Ces derniers temps, les soirées électorales, en plus d'être le théâtre de revendications multiples de victoires et d'étranges exercices de lectures contradictoires dans le marc des urnes, est devenu un lieu d'affrontements et de déplorations mêlées.
Le jeu étant maintenant de se jeter mutuellement au visage la responsabilité de la montée du Front National quand les membres du parti en question préfèrent mettre tous les autres en cause pour expliquer sa montée en puissance plutôt que de s'en attribuer le seul mérite.
Parmi les hypothèses en forme d'accusations qui sont jetées à cette occasion, il y a celle dite du machiavélisme mitterrandien, qui attribue aux seules, ou quasi, manigances de l'ancien président, la création, puis l'importance prise par le parti frontiste suite à sa mise en lumière et en avantage, dans le seul but de créer troubles et divisions au sein de la droite traditionnelle. Les socialistes auraient à sa suite usé et abusé de ce stratagème jusqu'à ce jour d'avril 2002 où la créature se retourne contre son maître.

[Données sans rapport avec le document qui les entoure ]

(** ** Processes that come and go *)
Lemma kept_evolves s A R s' A' R' (D : ptr → Prop) :
  ucm_inv s A R None → ucm_inv s' A' R' None → (∀ q, D q ∨ ¬ D q) →
  (∀ q x, in_bins A' q x ↔ in_bins A q x ∧ ¬ D q) →
  (∀ q, ¬ D q → R' q FreeRing = R q FreeRing) →
  (∀ q, ¬ D q → proc_keep <$> u_procs s' !! q = proc_keep <$> u_procs s !! q) →
  (∀ q, D q → u_procs s' !! q = None) →
  pages_kept (u_pages s) (u_pages s') → world s' = world s →
  evolves s s' (λ q _, D q) nothing.
Proof.
  intros HI HI' Hdec Hbins HR Hproc HD Hpages Hw. unfold world in Hw.
  assert (∀ q x, ¬ D q → in_bins A q x → ∃ pg pg' r r' d d' i i',
    u_pages s !! x = Some pg ∧ u_pages s' !! x = Some pg' ∧ page_keep pg' = page_keep pg ∧
    pg_in_free_ring pg' = pg_in_free_ring pg ∧ u_procs s !! q = Some r ∧ u_procs s' !! q = Some r' ∧
    pr_pid r' = pr_pid r ∧ used_page (u_pa_map s) d q i r x pg ∧
    used_page (u_pa_map s') d' q i' r' x pg') as Hpage.
  { intros q x Hq Hb. assert (in_bins A' q x) as Hb' by by apply Hbins.
    pose proof Hb as (d&i&_&Hi). pose proof Hb' as (d'&i'&_&Hi').
    destruct (I_used HI Hi) as (pg&r&Hpg&Hr&Hu). destruct (I_used HI' Hi') as (pg'&r'&Hpg'&Hr'&Hu').
    exists pg, pg', r, r', d, d', i, i'. specialize (Hpages x). rewrite Hpg, Hpg' in Hpages.
    apply (inj Some) in Hpages. specialize (Hproc q Hq). rewrite Hr, Hr' in Hproc. simpl in Hproc.
    unfold proc_keep in Hproc. split_and!; [done..| |done|done|congruence|done|done].
    rewrite (waiting s' A' R' q x pg' HI' Hb' Hpg'), (waiting s A R q x pg HI Hb Hpg). by rewrite HR. }
  split.
  - intros q r va x [Hr Hx]. destruct (Hdec q) as [?|Hq]; [by left|]. right.
    destruct (table_page s A R None HI q r Hr va x Hx) as (d0&i0&pg0&Hb0&Hpg0&Hu0&Hva0&Hf0).
    destruct (Hpage q x Hq) as (pg&pg'&r1&r'&d&d'&i&i'&Hpg&Hpg'&Hk&Hf&Hr1&Hr'&Hpid&Hu&Hu').
    { exists d0, i0. split; [apply Hu0|done]. }
    exists r'. split; [done|]. simplify_eq. apply (up_pages _ _ _ _ _ _ _ Hu').
    rewrite (up_hh _ _ _ _ _ _ _ Hu'), Hf, Hf0. unfold page_keep in Hk. congruence.
  - intros q r' va x [Hr' Hx]. right.
    destruct (table_page s' A' R' None HI' q r' Hr' va x Hx) as (d0&i0&pg0&Hb0&Hpg0&Hu0&Hva0&Hf0).
    assert (in_bins A' q x) as [Hb Hq]%Hbins by (exists d0, i0; split; [apply Hu0|done]).
    destruct (Hpage q x Hq Hb) as (pg&pg'&r&r1&d&d'&i&i'&Hpg&Hpg'&Hk&Hf&Hr&Hr1&Hpid&Hu&Hu').
    rewrite Hr' in Hr1. injection Hr1 as <-. rewrite Hpg' in Hpg0. injection Hpg0 as <-.
    unfold page_keep in Hk. exists r. split_and!; [split; [done|]|done|].
    + apply (up_pages _ _ _ _ _ _ _ Hu). rewrite (up_hh _ _ _ _ _ _ _ Hu), <- Hf, Hf0. congruence.
    + exists pg, pg'. split_and!; [done..|unfold frame; congruence|]. intros o _. unfold byte. congruence.
  - congruence.
Qed.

Loin de moi l'idée de sous-estimer l'intelligence tactique et l'influence de celui qui fut notre président, mais s'il doit porter sur ses seules défuntes épaules l'irrésistible progression de la droite populiste, l'ampleur européenne du phénomène impliquerait qu'il eut été doté de super pouvoirs.

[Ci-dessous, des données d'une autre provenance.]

Lemma wp_map_fixed_body pages s' :
  fixed_so_far pages s' → Z.of_nat (length pages) ≤ page_count len →
  wp (map_fixed_body p (u64 (start + len)) (start + Z.of_nat (length pages) * HUGEPAGE_SIZE, pages))
    (λ res s2, match res with
     | inl (pb, pages') => length pages' = S (length pages) ∧
         Z.of_nat (length pages') ≤ page_count len ∧
         pb = start + Z.of_nat (length pages') * HUGEPAGE_SIZE ∧ fixed_so_far pages' s2
     | inr res => res = (page_count len, pages) ∧ Z.of_nat (length pages) = page_count len ∧ s2 = s'
     end) s'.
Proof using HI Hr Hstart Haligned Hlen Hend Hmapped.
  intros (Hob&Hfix&r'&Hr'&Htab&Hma) Hk. pose proof Hob as [(R'&HI'&HRf) Hpl _ _ _]. unfold map_fixed_body.
  rewrite u64_small by (unfold HUGEPAGE_SIZE in *; lia). wp_if Hlt.
  2: { wp_step. apply Z.ltb_ge in Hlt.
    assert (¬ Z.of_nat (length pages) < page_count len) by (rewrite <- page_count_lt; lia).
    assert (Z.of_nat (length pages) = page_count len) as -> by lia. done. }
  apply Z.ltb_lt in Hlt. assert (Z.of_nat (length pages) * HUGEPAGE_SIZE < len) as Hklt by lia.
  pose proof (proj1 (page_count_lt _ _) Hklt) as Hkn.
  destruct (step_va start len Hstart Haligned Hend _ Hklt) as (_&_&Hnext).
  destruct (Hmapped (Z.of_nat (length pages))) as [x Hx]; [lia|].
  assert (mm_pages (pr_mm r') !! (start + Z.of_nat (length pages) * HUGEPAGE_SIZE) = Some x) as Hx' by congruence.
  destruct (table_page s' A R' None HI' p r' Hr' _ _ Hx') as (d&i&pg'&Hb&Hpg'&_).
  pose proof (pp_pt _ _ (I_phys HI' Hpg')) as Hpt.
  assert (∃ pg, u_pages s !! x = Some pg ∧ page_place pg' = page_place pg) as (pg&Hpg&Hplace).
  { specialize (Hpl x). rewrite Hpg' in Hpl. destruct (u_pages s !! x) as [pg|]; [|done].
    exists pg. split; [done|]. by apply (inj Some) in Hpl. }
  wp_step. eapply (wp_mm_find_page s' A R' None HI' p r' Hr'). rewrite Hx'.
  do 2 wp_step; [done|]. do 2 ucm_step; [done|]. do 3 ucm_step.
  eapply wp_mono; [by eapply (wp_set_page_obs s' A R' HI' p x d i)|].
  intros [] s1 (O1&P1&Q1). pose proof O1 as [(R1&HI1&HR1) _ _ _ _].
  wp_step. eapply wp_mono; [eapply (wp_record_allocated s1 R1 r'); [done|congruence]|].
  intros [] s2 (O2&Q2). wp_step. rewrite Hpt. cbn [pt_to_pagesize]. rewrite Hnext, length_app.
  cbn [length]. split_and!; [lia|lia|done|]. split_and!.
  - eapply observed_trans; [exact Hob|exact HI'|exact HRf|]. by eapply observed_trans.
  - intros j a [Hj|[-> ->]]%lookup_snoc_cases; [by apply Hfix|].
    exists x, pg. split_and!; [done..|]. unfold page_place, page_core in Hplace. f_equal; congruence.
  - exists (r' <| pr_mm ::= λ mm, mm <| mm_mem_allocated ::= λ k, u64 (k + HUGEPAGE_SIZE) |> |>).
    rewrite length_app. cbn [length]. split_and!.
    + rewrite Q2, Hpt. apply lookup_insert_eq.
    + done.
    + rec_simpl. rewrite u64_idemp, <- u64_add_l, Hma, u64_add_l. f_equal. lia.
Qed.

Lemma wp_map_fixed :
  wp (ucm_map_fixed p start len) (λ res s', res.1 = page_count len ∧
    Z.of_nat (length res.2) = page_count len ∧ fixed_so_far res.2 s') s.
Proof using HI Hr Hstart Haligned Hlen Hend Hmapped.
  unfold ucm_map_fixed.
  eapply (wp_loop (λ st s', st.1 = start + Z.of_nat (length st.2) * HUGEPAGE_SIZE ∧
    Z.of_nat (length st.2) ≤ page_count len ∧ fixed_so_far st.2 s')
    (λ st _, Z.to_nat (page_count len) - length st.2)%nat).
  - simpl. split_and!; [lia|unfold page_count; apply Z.div_pos; unfold HUGEPAGE_SIZE; lia|].
    split_and!; [by apply observed_refl|by intros []|].
    exists r. by rewrite Z.add_0_r.
  - simpl. unfold page_count, HUGEPAGE_SIZE, BASEPAGE_SIZE. Z.div_mod_to_equations. lia.
  - intros [pb pages] s' (Hpb&Hk&Hfix). simpl in Hpb, Hk, Hfix. subst pb.
    eapply wp_mono; [by eapply wp_map_fixed_body|]. intros [[pb pages']|res] s2.
    + intros (Hlen'&Hk'&Hpb'&Hfix'). simpl. split; [done|lia].
    + intros (->&Heq&->). simpl. done.
Qed.
End map_fixed.

(** ** What a message changes *)
Definition page_base (addr : Z) : Z := addr - addr mod HUGEPAGE_SIZE.

(** The boundaries of the range that [FREE_SPACE] gives back. *)
Definition freed_range (addr len : Z) : list Z :=
  boundaries (page_base addr) (Z.to_nat (page_count (addr + len - page_base addr))).

Definition alloc_range (addr len : Z) : list Z := boundaries addr (Z.to_nat (page_count len)).

(** The mappings that a message adds, and those it takes away. *)
Definition new_by (s : ucm) (msg : message) : ptr → Z → Prop := λ p va,
  match msg with
  | AllocSpace q => u_proc_map s !! al_pid q = Some p ∧ al_map_fixed q = false ∧
      va ∈ alloc_range (al_addr q) (al_length q)
  | _ => False
  end.

Definition lost_by (s : ucm) (msg : message) : ptr → Z → Prop := λ p va,
  match msg with
  | FreeSpace pid addr len => u_proc_map s !! pid = Some p ∧ va ∈ freed_range addr len
  | RemoveProcess pid => u_proc_map s !! pid = Some p
  | _ => False
  end.

Definition changes_by (s s' : ucm) (msg : message) : Prop :=
  evolves s s' (lost_by s msg) (new_by s msg).

Lemma changes_none s A R s' msg :
  ucm_inv s A R None → observed s A R s' → changes_by s s' msg.
Proof. intros HI Hob. eapply evolves_weaken; [by eapply observed_evolves|done..]. Qed.

Lemma changes_refl s A R msg : ucm_inv s A R None → changes_by s s msg.
Proof. intros HI. eapply changes_none; [done|]. by apply observed_refl. Qed.

(** The frames of the process are on the free lists. *)
Definition frames_returned (s s' : ucm) (p : ptr) : Prop :=
  ∀ d x, x ∈ pages_of (u_plist s') (free_list d) ↔
    x ∈ pages_of (u_plist s) (free_list d) ∨
    ∃ i, 0 ≤ i < NUM_HOTNESS_LEVELS ∧ x ∈ pages_of (u_plist s) (bin d p i).

Lemma gone_frames s A R p L' K s' A' R' :
  ucm_inv s A R None → ucm_inv s' A' R' None → process_gone s A p L' K s' A' → frames_returned s s' p.
Proof.
  intros HI HI' Hgo d x. rewrite (pages_of_spec _ A'), (pages_of_spec _ A) by (apply HI || apply HI').
  rewrite (gone_free _ _ _ _ _ _ _ Hgo). unfold in_tier. f_equiv.
  split; intros (i&Hi&Hx); exists i; (split; [done|]); by rewrite (pages_of_spec _ A) in * by apply HI.
Qed.

(** ** Requests that respect the protocol *)
Definition good_range (addr len : Z) : Prop :=
  0 < addr ∧ addr mod HUGEPAGE_SIZE = 0 ∧ 0 ≤ len ∧ addr + len + HUGEPAGE_SIZE ≤ 2 ^ 64.

(** The pages on the free list of the slow tier. *)
Definition free_slow (s : ucm) : Z :=
  match headers (u_plist s) !! SlowFree with Some q => numentries q | None => 0 end.

(** A fixed mapping is of memory that is allocated, another allocation is of
    addresses that are not, and there is room for it. *)
Definition alloc_permitted (s : ucm) (q : alloc_request) : Prop :=
  ∀ p r, u_proc_map s !! al_pid q = Some p → u_procs s !! p = Some r →
    good_range (al_addr q) (al_length q) ∧
    if al_map_fixed q then
      ∀ i, 0 ≤ i < page_count (al_length q) →
        is_Some (mm_pages (pr_mm r) !! (al_addr q + i * HUGEPAGE_SIZE))
    else
      page_count (al_length q) ≤ free_slow s ∧
      ∀ i, 0 ≤ i < page_count (al_length q) →
        mm_pages (pr_mm r) !! (al_addr q + i * HUGEPAGE_SIZE) = None.

Lemma free_slow_length s A R : ucm_inv s A R None → free_slow s = Z.of_nat (length (A SlowFree)).
Proof.
  intros HI. unfold free_slow. destruct (inv_free_header s A R None false HI) as [q Hq].
  change (free_list false) with SlowFree in Hq. rewrite Hq, (dll_header (I_dll HI) Hq). done.
Qed.

(** The manager between two requests: no lock is held, and every process is in
    the list. *)
Record settled_srv (L : list ptr) (sv : srv) (A : list_id → list ptr)
    (R : ptr → ring_sel → list ptr) : Prop := SettledSrv {
  sv_sound : sound L ∅ (sv_ucm sv) A R;
  sv_listed q : is_Some (u_procs (sv_ucm sv) !! q) → q ∈ L;
}.

Definition server_ok (sv : srv) : Prop := ∃ L A R, settled_srv L sv A R.

Lemma steady_dom {T} (f : hemem_process → T) s s' q :
  f <$> u_procs s' !! q = f <$> u_procs s !! q → is_Some (u_procs s' !! q) → is_Some (u_procs s !! q).
Proof. intros Hf [r Hr]. rewrite Hr in Hf. destruct (u_procs s !! q); [eauto|done]. Qed.

Section handlers.
Context (alloc_mode : ALLOC_MODE) (map_nspid_to_pid : Z → Z → Z).
Context (L : list ptr) (sv : srv) (A : list_id → list ptr) (R : ptr → ring_sel → list ptr).
Context (Hok : settled_srv L sv A R).

Lemma found_process pid p :
  u_proc_map (sv_ucm sv) !! pid = Some p →
  p ∈ L ∧ ∃ r, u_procs (sv_ucm sv) !! p = Some r ∧ pr_pid r = pid.
Proof using Hok. apply (M_map (so_mgr _ _ _ _ _ (sv_sound _ _ _ _ Hok))). Qed.

(** The pages [pages] back the range from [addr] on; [zeroed] says that they
    hold zeroes. *)
Definition backed (s' : ucm) (p : ptr) (addr len : Z) (zeroed : bool)
    (pages : list hemem_page_app) : Prop :=
  Z.of_nat (length pages) = page_count len ∧ ∃ r', u_procs s' !! p = Some r' ∧
  ∀ i a, pages !! i = Some a → ∃ x pg,
    mm_pages (pr_mm r') !! (addr + Z.of_nat i * HUGEPAGE_SIZE) = Some x ∧
    u_pages s' !! x = Some pg ∧ pa_va a = addr + Z.of_nat i * HUGEPAGE_SIZE ∧ response pg = a ∧
    (zeroed = true → ∀ t o, in_frame pg t o → u_mem s' t o = 0).

Definition still_ok (s' : ucm) : Prop :=
  ∃ A' R', sound L ∅ s' A' R' ∧ ∀ q, is_Some (u_procs s' !! q) → q ∈ L.

Lemma observed_ok s' : observed (sv_ucm sv) A R s' → still_ok s'.
Proof using Hok.
  intros Hob. destruct (observed_sound _ _ _ _ _ _ (sv_sound _ _ _ _ Hok) Hob) as (R'&Hso'&_).
  exists A, R'. split; [done|]. intros q Hq. apply (sv_listed _ _ _ _ Hok).
  by eapply (steady_dom proc_core), Hq; apply Hob.
Qed.

Lemma steady_ok s' A' R' :
  ucm_inv s' A' R' None → misc s' = misc (sv_ucm sv) →
  (∀ q, proc_steady <$> u_procs s' !! q = proc_steady <$> u_procs (sv_ucm sv) !! q) → still_ok s'.
Proof using Hok.
  intros HI' Hm Hst. exists A', R'. split; [by eapply steady_sound; [apply Hok|..]|].
  intros q Hq. apply (sv_listed _ _ _ _ Hok). by eapply (steady_dom proc_steady), Hq.
Qed.

Lemma still_ok_srv s' : still_ok s' → server_ok (sv <| sv_ucm := s' |>).
Proof. intros (A'&R'&?&?). by exists L, A', R'. Qed.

Si on part du principe, après tout à peu près validé, que le vote FN (et ses équivalents européens) se justifie, chez ceux qui le pratiquent, par l'expérience ou la peur du déclassement, ainsi qu'un sentiment d'abandon et de mépris culturel, les leviers pour contrebalancer ces tendances sont difficilement accessibles, peu maniables et assez incertains dans leurs résultats.
Le renversement des plus lourdes conditions à l'origine de la montée des inégalités (des plus massives comme le progrès technologique biaisé ou la baisse de la demande de travailleurs non qualifiés, à de plus anecdotiques comme la taille des entreprises), la reconfiguration des sociologies des classes populaires et des zones défavorisées, jusqu'au retour de la croissance qui a tout de l'Arlésienne, tout cela dépend de tant de facteurs aléatoires (coopérations internationales, unanimités politiques fortes, moyens alloués) que trop miser dessus n'est sans doute pas le meilleur calcul.
De plus, même dans le cas d'un alignement favorable des planètes, le temps séparant la mise en œuvre des premiers résultats sera suffisamment long pour que ressentiments et craintes continuent d'augmenter même en s'assurant – tâche davantage dans nos moyens – de la solidité du filet de sécurité.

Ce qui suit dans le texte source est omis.